A large sea bay is called a gulf. It can be considered an extended arm of a sea with a constricted entrance along a strait. A gulf is almost completely enclosed by land. The world's largest gulf is the Gulf of Mexico, with a total surface area of about 1,554,000 square kilometers (600,000 square miles). It is surrounded by Mexico, the southern coast of the United States, and Cuba and contains many bays, such as Matagorda Bay (Texas) and Mobile Bay (Alabama). Examples of other gulfs include the Gulf of California, the Gulf of Aden (between the Red Sea and the Arabian Sea), and the Persian Gulf (between Saudi Arabia and Iran). The Persian Gulf is important to world energy because petroleum is transported through its waters in oil tankers.
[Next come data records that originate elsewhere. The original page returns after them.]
(* ===== verification/RouterOS.v ===== *)
(** * The RouterOS loader

    Application/RouterOSLoader: RouterOSLoader.c reads the system package from the
    first filesystem that has it, takes the kernel out of it and hands it to
    KernelBoot.c, which tells the kernel through the device tree where its initrd
    is, and starts it. The package and the kernel image are parsed by [Npk] and
    [KernelExtract]. *)

From Stdlib Require Import String.
From S2P Require Import Prelude Efi Fdt Npk KernelExtract.

#[local] Open Scope string_scope.
#[local] Open Scope Z_scope.

(** ** The environment *)

(** What the boot services answer during one run. [LoadImage] and [StartImage] are
    told the image; StartImage also says whether it leaves exit data. *)
Record BOOT_SERVICES := mkBs {
  AllocatePages : Z → EFI_STATUS * Z;
  InstallStatus : EFI_STATUS;
  LoadImageStatus : list Z → EFI_STATUS;
  LoadedImageStatus : EFI_STATUS;
  StartImage : EFI_STATUS * bool
}.

(** What a run does to the rest of the machine. *)
Inductive boot_event :=
  | EvCopied (Address : Z) (Data : list Z)
  | EvLoadImage (Image : list Z)
  | EvLoadOptions (CmdLine : string) (Size : Z)
  | EvStartImage
  | EvWriteMagic (Address Value : Z)
  | EvWarmReset.

(** The configuration table and the events so far. *)
Record BOOT_ENV (T : Type) := mkEnv {
  ConfigurationTable : list (EFI_GUID * T);
  events : list boot_event
}.
Arguments mkEnv {T}.
Arguments ConfigurationTable {T}.
Arguments events {T}.

Definition s32 (x : Z) : Z := if u32 x <? 2 ^ 31 then u32 x else u32 x - 2 ^ 32.
Definition EFI_SIZE_TO_PAGES (Size : Z) : Z :=
  Z.shiftr Size 12 + (if Z.land Size 0xFFF =? 0 then 0 else 1).

Definition mCmdLine : string :=
  ("console=ttyS0,115200 benand_no_swecc=2 bootimage=1 yaffs.inband_tags=1 " ++
  "parts=1 arm64=Y board=UEFI_CCR2004-1G-2XS-PCIe ver=2026.325.2012 " ++
  "bver=2026.325.2012 hw_opt=00100001 boot=1 mlc=12 loglevel=7 " ++
  "earlycon=uart8250,mmio32,0xfd883000,115200n8 earlyprintk verbose")%string.
Definition sizeof_mCmdLine : Z := 2 * (Z.of_nat (String.length mCmdLine) + 1).

(** ** KernelBoot.c *)

Section Boot.
Context {T : Type} `{Fdt T} (gFdtTableGuid : EFI_GUID).
Implicit Types env : BOOT_ENV T.

Definition log_event (e : boot_event) env : BOOT_ENV T := mkEnv (ConfigurationTable env) (events env ++ [e]).

Fixpoint FindInstalledDtb (tables : list (EFI_GUID * T)) : option T :=
  match tables with
  | [] => None
  | (VendorGuid, VendorTable) :: rest =>
      if bool_decide (VendorGuid = gFdtTableGuid) then Some VendorTable else FindInstalledDtb rest
  end.

(** [InstallConfigurationTable]: the entry of the identifier is replaced, or one is
    added. *)
Fixpoint install_table (t : T) (tables : list (EFI_GUID * T)) : list (EFI_GUID * T) :=
  match tables with
  | [] => [(gFdtTableGuid, t)]
  | (VendorGuid, VendorTable) :: rest =>
      if bool_decide (VendorGuid = gFdtTableGuid) then (VendorGuid, t) :: rest
      else (VendorGuid, VendorTable) :: install_table t rest
  end.

Definition PatchDtbInitrd (bs : BOOT_SERVICES) (InitrdStart InitrdEnd : Z) env (p : Pool)
    : EFI_STATUS * BOOT_ENV T * Pool :=
  match FindInstalledDtb (ConfigurationTable env) with
  | None => (EFI_NOT_FOUND, env, p)
  | Some OrigDtb =>
      if negb (FdtCheckHeader OrigDtb =? 0) then (EFI_COMPROMISED_DATA, env, p)
      else
        let NewSize := FdtTotalSize OrigDtb + 256 in
        let '(ok, p) := AllocatePool p in
        if negb ok then (EFI_OUT_OF_RESOURCES, env, p)
        else
          let '(Err, NewDtb) := FdtOpenInto OrigDtb (s32 NewSize) in
          if negb (Err =? 0) then (EFI_DEVICE_ERROR, env, FreePool p)
          else
            let Chosen := FdtPathOffset NewDtb "/chosen" in
            let '(Chosen, NewDtb) := if Chosen <? 0 then FdtAddSubnode NewDtb 0 "chosen" else (Chosen, NewDtb) in
            if Chosen <? 0 then (EFI_DEVICE_ERROR, env, FreePool p)
            else
              let '(Err, NewDtb) := FdtSetPropU64 NewDtb Chosen "linux,initrd-start" InitrdStart in
              if negb (Err =? 0) then (EFI_DEVICE_ERROR, env, FreePool p)
              else
                let '(Err, NewDtb) := FdtSetPropU64 NewDtb Chosen "linux,initrd-end" InitrdEnd in
                if negb (Err =? 0) then (EFI_DEVICE_ERROR, env, FreePool p)
                else
                  let '(_, NewDtb) := FdtPack NewDtb in
                  if EFI_ERROR (InstallStatus bs) then (InstallStatus bs, env, FreePool p)
                  else (EFI_SUCCESS, mkEnv (install_table NewDtb (ConfigurationTable env)) (events env), p)
  end.

(** The copy of the initrd that outlives the boot services; the status that ends
    the function, if it ends there. [InitrdData] is [None] for NULL. *)
Definition place_initrd (bs : BOOT_SERVICES) (InitrdData : option (list Z)) env (p : Pool)
    : option EFI_STATUS * BOOT_ENV T * Pool :=
  match InitrdData with
  | Some ((_ :: _) as Data) =>
      let '(Status, InitrdPages) := AllocatePages bs (EFI_SIZE_TO_PAGES (len Data)) in
      if EFI_ERROR Status then (Some Status, env, p)
      else
        let env := log_event (EvCopied InitrdPages Data) env in
        let '(_, env, p) := PatchDtbInitrd bs InitrdPages (InitrdPages +u64 len Data) env p in
        (None, env, p)
  | _ => (None, env, p)
  end.

(** LoadImage reads [KernelSize] bytes of the buffer. *)
Definition BootLinuxKernel (bs : BOOT_SERVICES) (KernelBuffer : list Z) (KernelSize : Z)
    (InitrdData : option (list Z)) env (p : Pool) : option (EFI_STATUS * BOOT_ENV T * Pool) :=
  let '(stop, env, p) := place_initrd bs InitrdData env p in
  match stop with
  | Some Status => Some (Status, env, p)
  | None =>
      Image ← rdn KernelBuffer 0 KernelSize;
      let env := log_event (EvLoadImage Image) env in
      if EFI_ERROR (LoadImageStatus bs Image) then Some (LoadImageStatus bs Image, env, p)
      else if EFI_ERROR (LoadedImageStatus bs) then Some (LoadedImageStatus bs, env, p)
      else
        let env := log_event EvStartImage (log_event (EvLoadOptions mCmdLine sizeof_mCmdLine) env) in
        let '(Status, ExitData) := StartImage bs in
        let p := if ExitData then FreePool (mkPool (pool_script p) (pool_live p + 1)) else p in
        Some (Status, env, p)
  end.
End Boot.

(** ** RouterOSLoader.c *)

Definition mImagePath : string := "\var\pdb\system\image".

(** [EFI_FILE_PROTOCOL], as far as it is used: [F] is an open file of a file system,
    whose calls may fault. The first GetInfo, with no buffer, only answers a status;
    the second the size of the file. *)
Class EfiFile (F : Type) := {
  FileOpen : F → string → option (EFI_STATUS * F);
  FileInfoSize : F → option EFI_STATUS;
  FileGetInfo : F → option (EFI_STATUS * Z);
  FileRead : F → Z → option (EFI_STATUS * list Z)
}.

(** What the loader asks of a file system: the calls it makes do not fault. *)
Class EfiFileLaws (F : Type) `{EfiFile F} := {
  dir_ok : F → Prop;
  opened_ok : F → Prop;
  open_total f : dir_ok f →
    ∃ st f', FileOpen f mImagePath = Some (st, f') ∧ (EFI_ERROR st = false → opened_ok f');
  info_size_total f : opened_ok f → is_Some (FileInfoSize f);
  get_info_total f : opened_ok f → is_Some (FileGetInfo f);
  read_total f st n : opened_ok f → FileGetInfo f = Some (st, n) → EFI_ERROR st = false → is_Some (FileRead f n)
}.

(** A handle that carries a filesystem. *)
Record FS_HANDLE (F : Type) := mkFs {
  ProtocolStatus : EFI_STATUS;
  OpenVolumeStatus : EFI_STATUS;
  Root : F
}.
Arguments mkFs {F}.
Arguments ProtocolStatus {F}.
Arguments OpenVolumeStatus {F}.
Arguments Root {F}.

(** How a run ends: it returns, or it resets the machine. *)
Inductive outcome := Returned (Status : EFI_STATUS) | Reset.

Section Loader.
Context {F : Type} `{EfiFile F} {T : Type} `{Fdt T} (gFdtTableGuid : EFI_GUID).
Context {ZS : Type} (inflateInit : list Z → option ZS) (inflate : ZS → Z → zret * list Z * ZS) (zfuel : nat).
Context (xz_dec_run : list Z → Z → xz_ret * Z * list Z).

(** [n] counts the open files. *)
Definition ReadFileToBuffer (RootDir : F) (Path : string) (n : Z) (p : Pool)
    : option (EFI_STATUS * option (list Z) * Z * Pool) :=
  '(Status, File) ← FileOpen RootDir Path;
  if EFI_ERROR Status then Some (Status, None, n, p)
  else
    let n := n + 1 in
    Status ← FileInfoSize File;
    if negb (bool_decide (Status = EFI_BUFFER_TOO_SMALL)) then Some (EFI_DEVICE_ERROR, None, n - 1, p)
    else
      let '(ok, p) := AllocatePool p in
      if negb ok then Some (EFI_OUT_OF_RESOURCES, None, n - 1, p)
      else
        '(Status, FileSize) ← FileGetInfo File;
        if EFI_ERROR Status then Some (Status, None, n - 1, FreePool p)
        else
          let p := FreePool p in
          let '(ok, p) := AllocatePool p in
          if negb ok then Some (EFI_OUT_OF_RESOURCES, None, n - 1, p)
          else
            '(Status, Buffer) ← FileRead File FileSize;
            if EFI_ERROR Status then Some (Status, None, n - 1, FreePool p)
            else Some (EFI_SUCCESS, Some Buffer, n - 1, p).

(** The loop over the handles. *)
Fixpoint scan_handles (Handles : list (FS_HANDLE F)) (n : Z) (p : Pool) : option (option (list Z) * Z * Pool) :=
  match Handles with
  | [] => Some (None, n, p)
  | h :: rest =>
      if EFI_ERROR (ProtocolStatus h) then scan_handles rest n p
      else if EFI_ERROR (OpenVolumeStatus h) then scan_handles rest n p
      else
        '(Status, NpkData, n, p) ← ReadFileToBuffer (Root h) mImagePath (n + 1) p;
        let n := n - 1 in
        if negb (EFI_ERROR Status) then Some (NpkData, n, p) else scan_handles rest n p
  end.

(** [Located] answers LocateHandleBuffer. *)
Definition FindAndReadNpk (Located : EFI_STATUS * list (FS_HANDLE F)) (n : Z) (p : Pool)
    : option (EFI_STATUS * option (list Z) * Z * Pool) :=
  let '(Status, Handles) := Located in
  if EFI_ERROR Status then Some (Status, None, n, p)
  else
    let p := mkPool (pool_script p) (pool_live p + 1) in
    '(NpkData, n, p) ← scan_handles Handles n p;
    match NpkData with
    | Some Data => Some (EFI_SUCCESS, Some Data, n, FreePool p)
    | None => Some (EFI_NOT_FOUND, None, n, FreePool p)
    end.

Definition KERNEL_NAME : list Z := [98; 111; 111; 116; 47; 107; 101; 114; 110; 101; 108; 0].

(** From the kernel's ELF image on; [XzInit1] and [XzInit2] answer the decoder's
    initialisations. *)
Definition boot_kernel (bs : BOOT_SERVICES) (KernelElf : option (list Z)) (XzInit1 XzInit2 : bool)
    (env : BOOT_ENV T) (p : Pool) : option (outcome * BOOT_ENV T * Pool) :=
  '(Status, x, p) ← ExtractKernelAndInitrd xz_dec_run (default [] KernelElf) XzInit1 XzInit2 p;
  let p := npk_file_buffer_free (match KernelElf with Some _ => true | None => false end) p in
  if EFI_ERROR Status then Some (Returned Status, env, p)
  else
    Stub ← StubBuffer x;
    '(Status, env, p) ← BootLinuxKernel gFdtTableGuid bs Stub (StubSize x) (InitrdData x) env p;
    let p := match InitrdData x with Some _ => FreePool p | None => p end in
    Some (Returned Status, env, FreePool p).

(** [ShellArgs] are the arguments after the program's name, when there is a
    shell. *)
Definition RouterOSLoaderEntry (bs : BOOT_SERVICES) (ShellArgs : option (list string))
    (Located : EFI_STATUS * list (FS_HANDLE F)) (XzInit1 XzInit2 : bool)
    (env : BOOT_ENV T) (n : Z) (p : Pool) : option (outcome * BOOT_ENV T * Z * Pool) :=
  if existsb (String.eqb "-RouterBoot") (default [] ShellArgs) then
    Some (Reset, log_event EvWarmReset (log_event (EvWriteMagic 0x20102000 0xFDFFB001) env), n, p)
  else
    '(Status, NpkData, n, p) ← FindAndReadNpk Located n p;
    match NpkData with
    | None => Some (Returned Status, env, n, p)
    | Some NpkBytes =>
        '(NpkStatus, Package, p) ← npk_parse_buffer inflateInit inflate zfuel (Some NpkBytes) true p;
        if negb (bool_decide (NpkStatus = NPK_STATUS_OK)) then
          Some (Returned EFI_COMPROMISED_DATA, env, n, FreePool p)
        else
          Package ← Package;
          '(NpkStatus, KernelElf, p) ← npk_extract_file (Some Package) (Some KERNEL_NAME) true p;
          let p := FreePool (npk_package_free Package p) in
          if negb (bool_decide (NpkStatus = NPK_STATUS_OK)) then Some (Returned EFI_NOT_FOUND, env, n, p)
          else
            '(o, env, p) ← boot_kernel bs KernelElf XzInit1 XzInit2 env p;
            Some (o, env, n, p)
    end.
End Loader.

(** ** The device tree *)

Section DeviceTree.
Context {T : Type} `{FdtLaws T} (gFdtTableGuid : EFI_GUID).
Implicit Types env : BOOT_ENV T.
The term 'bay' is similar to a gulf but is generally smaller in size and with a wider entrance. However, there are exceptions to this definition. The Bay of Bengal (see image) is much larger than most of the world's bays. Also, a bay is not enclosed by land to a large extent. The San Francisco Bay, off the coast of northern California, is a well-known bay in the United States. Examples of other bays include the Bay of Pigs (Cuba), Hudson Bay (Canada), and Chesapeake Bay (Maryland and Virginia).